When I said the next race on my radar was Santa Cruz, that was a giant lie. That’s my next solo race. But there’s something fun before that, something that actually was one of the very first races to make my calendar this year. In just under three weeks, I’ll be biking along Lake Tahoe in an Olympic tri relay with two of my best friends.

I’m doing the bike leg as purely a matter of convenience: I’m the one of the three of us with a bike in the state of California. I know all I really have to do is survive it — we’re racing for fun, and for an excuse to travel somewhere fun and chill at a lake house, and for a way to do something physical together that I’m pretty sure none of us would have anticipated back in college. (I especially would not have.) But I also want to ride well and feel good about my effort on what promises to be a tough course.

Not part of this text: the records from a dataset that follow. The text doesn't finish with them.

Lemma join_authority_ok tmp us h p : bq_ok tmp -> zlen (bq_bytes tmp) + zlen ([47; 47] ++ user_text us ++ h ++ port_text p) <= INT_MAX ->
  exists tmp', (tmp ← add_str tmp [47; 47];
    tmp ← (match us with Some u => ignore (bq_add_printf tmp (u ++ [64])) | None => Some tmp end);
    tmp ← add_str tmp h;
    if 0 <=? p then ignore (bq_add_printf tmp (58 :: printf_d p)) else Some tmp) = Some tmp' /\
    bq_ok tmp' /\ bq_bytes tmp' = bq_bytes tmp ++ [47; 47] ++ user_text us ++ h ++ port_text p.
Proof.
  intros Hok Hlen. rewrite !zlen_app in Hlen. change (zlen [47; 47]) with 2 in Hlen.
  pose proof (zlen_nonneg h). pose proof (zlen_nonneg (user_text us)). pose proof (zlen_nonneg (port_text p)). unfold add_str.
  destruct (ignore_add tmp [47; 47]) as (tmp1 & -> & Hok1 & Hb1); [done | change (zlen [47; 47]) with 2; lia|]. cbn [mbind option_bind].
  assert (exists tmp2, (match us with Some u => ignore (bq_add_printf tmp1 (u ++ [64])) | None => Some tmp1 end) = Some tmp2 /\ bq_ok tmp2 /\ bq_bytes tmp2 = bq_bytes tmp1 ++ user_text us)
    as (tmp2 & -> & Hok2 & Hb2).
  { destruct us as [us|]; [|exists tmp1; by rewrite app_nil_r]. apply ignore_add_printf; [done|]. rewrite Hb1, zlen_app. change (zlen [47; 47]) with 2. unfold user_text in *. lia. }
  cbn [mbind option_bind]. destruct (ignore_add tmp2 h) as (tmp3 & -> & Hok3 & Hb3); [done | rewrite Hb2, Hb1, !zlen_app; change (zlen [47; 47]) with 2; lia|].
  cbn [mbind option_bind].
  assert (exists tmp4, (if 0 <=? p then ignore (bq_add_printf tmp3 (58 :: printf_d p)) else Some tmp3) = Some tmp4 /\ bq_ok tmp4 /\ bq_bytes tmp4 = bq_bytes tmp3 ++ port_text p)
    as (tmp4 & -> & Hok4 & Hb4).
  { unfold port_text in *. case_if; [|exists tmp3; by rewrite app_nil_r]. apply ignore_add_printf; [done|]. rewrite Hb3, Hb2, Hb1, !zlen_app. change (zlen [47; 47]) with 2. lia. }
  exists tmp4. rewrite Hb4, Hb3, Hb2, Hb1, <- !app_assoc. done.
Qed.

Lemma join_ok tmp u limit : bq_ok tmp -> bq_bytes tmp = [] -> zlen (uri_text u) < INT_MAX ->
  evhttp_uri_join tmp u limit =
    Some (if (limit =? 0) || bad_path u || (limit <=? zlen (uri_text u)) then None else Some (uri_text u ++ [0])).
Proof.
  intros Hok Hnil Hlen. unfold evhttp_uri_join. destruct (limit =? 0) eqn:El; [done|]. cbn [orb].
  unfold uri_text in Hlen. rewrite !zlen_app in Hlen.
  pose proof (zlen_nonneg (opt_text [] (path u) [])). pose proof (zlen_nonneg (opt_text [63] (query u) [])). pose proof (zlen_nonneg (opt_text [35] (fragment u) [])).
  pose proof (zlen_nonneg (match host u with Some _ => [47; 47] ++ authority_text u | None => [] end)).
  destruct (join_scheme_ok tmp (scheme u)) as (tmp1 & -> & Hok1 & Hb1); [done | rewrite Hnil; change (zlen []) with 0; lia|]. rewrite Hnil in Hb1. cbn [app] in Hb1.
  cbn [mbind option_bind].
  assert (exists tmp2, (match host u with
       | Some f =>
           tmp ← add_str tmp1 [47; 47];
           tmp ← (match userinfo u with Some u => ignore (bq_add_printf tmp (u ++ [64])) | None => Some tmp end);
           tmp ← add_str tmp f;
           tmp ← (if 0 <=? port u then ignore (bq_add_printf tmp (58 :: printf_d (port u))) else Some tmp);
           Some (tmp, match path u with Some p => negb (at_ p 0 =? 47) && negb (at_ p 0 =? 0) | None => false end)
       | None => Some (tmp1, false)
       end) = Some (tmp2, bad_path u) /\ bq_ok tmp2 /\
       bq_bytes tmp2 = bq_bytes tmp1 ++ (match host u with Some _ => [47; 47] ++ authority_text u | None => [] end)) as (tmp2 & -> & Hok2 & Hb2).
  { unfold authority_text, bad_path in *. destruct (host u) as [h|]; [|exists tmp1; by rewrite app_nil_r].
    destruct (join_authority_ok tmp1 (userinfo u) h (port u)) as (tmp2 & R & Hok2 & Hb2); [done | rewrite Hb1; lia|].
    exists tmp2. split; [|done]. cbn [mbind option_bind] in *.
    destruct (add_str tmp1 [47; 47]) as [t1|]; [|done]. cbn [mbind option_bind] in *.
    destruct (match userinfo u with Some _ => _ | None => _ end) as [t2|]; [|done]. cbn [mbind option_bind] in *.
    destruct (add_str t2 h) as [t3|]; [|done]. cbn [mbind option_bind] in *. by rewrite R. }
  cbn [mbind option_bind]. destruct (bad_path u) eqn:Ebad; [done|]. cbn [orb].
  destruct (add_opt_ok tmp2 [] (path u)) as (tmp3 & -> & Hok3 & Hb3); [done | rewrite Hb2, Hb1, !zlen_app; lia|]. cbn [mbind option_bind].
  destruct (add_opt_ok tmp3 [63] (query u)) as (tmp4 & -> & Hok4 & Hb4); [done | rewrite Hb3, Hb2, Hb1, !zlen_app; lia|]. cbn [mbind option_bind].
  destruct (add_opt_ok tmp4 [35] (fragment u)) as (tmp5 & -> & Hok5 & Hb5); [done | rewrite Hb4, Hb3, Hb2, Hb1, !zlen_app; lia|]. cbn [mbind option_bind].
  assert (bq_bytes tmp5 = uri_text u) as Ht by (unfold uri_text; rewrite Hb5, Hb4, Hb3, Hb2, Hb1, <- !app_assoc; done).
  unfold add_str. destruct (ignore_add tmp5 [0]) as (tmp6 & -> & Hok6 & Hb6); [done | rewrite Ht; unfold uri_text; rewrite !zlen_app; change (zlen [0]) with 1; lia|]. cbn [mbind option_bind].
  destruct (bq_length_law tmp6 Hok6) as [-> _]. rewrite Hb6, Ht, zlen_app. change (zlen [0]) with 1.
  replace (limit <? zlen (uri_text u) + 1) with (limit <=? zlen (uri_text u)) by lia. case_if; [done|].
  destruct (bq_remove_law tmp6 (zlen (uri_text u) + 1) Hok6) as (tmp7 & -> & _); [pose proof (zlen_nonneg (uri_text u)); lia|]. cbn [mbind option_bind].
  rewrite Hb6, Ht. unfold ztake. rewrite firstn_all2; [done|]. rewrite length_app. unfold zlen. cbn [length]. lia.
Qed.
End Join.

How tough? Well, here’s Wildflower, definitely the toughest course I’ve done in a race, with just over 1,000 feet of elevation gain in 25 miles. Here’s Napa, the toughest course I’ve raced on this year, with just under 1,000 feet of climbing. And, uh, here’s Tahoe — 1,900 feet of elevation gain and six rated climbs, including a cat-3. Oh, and it’s at 6,300 feet.

I can’t say I’ve never done anything like that. I’ve at least climbed more. But the layout of the hills, and the fact that I have no idea how my sea-level lungs will react to elevation, is making me take it seriously.

So I’m taking this month to get cozy with my bike again — to ride more, and ride harder (though not necessarily longer), and to get back to hill repeats and computrainer classes, and to not take the easy (read: flat) way out.

My first week — and my first workout after Vineman — was a Paradise Loop ride with Courtney. We parked in the Golden Gate Bridge lot (because not taking the easy way out only goes so far; windy death-by-pylon is not something I relish nor require) and had a relaxed ride to Tiburon. The climb over Camino Alto was fine, but by the time we hit Alexander on the return, the wind was blowing so hard I swear I went backwards at some point. Ride totals: 32 miles, 1700′ gain.

The next weekend, I doubled up: a flatter, easier 22 miles with a friend new to San Francisco riding on Saturday, then 25 more on Sunday — 5 to a bike clinic with TAG, then another 20 including my second-ever climb up Twin Peaks. I was actually surprised to see the total elevation numbers, because the Twin Peaks climb felt fairly gentle this time around — save for one block of 15th Avenue where my choices were power up or fall over. Getting onto a calmer, residential road from the more heavily trafficked route I used on my first trip certainly helped. The trip down was another story, and with the wind banging around the street signs at the top of the hill, I think I descended almost as slowly as I’d climbed. ~2400 feet of climbing for Sunday’s ride.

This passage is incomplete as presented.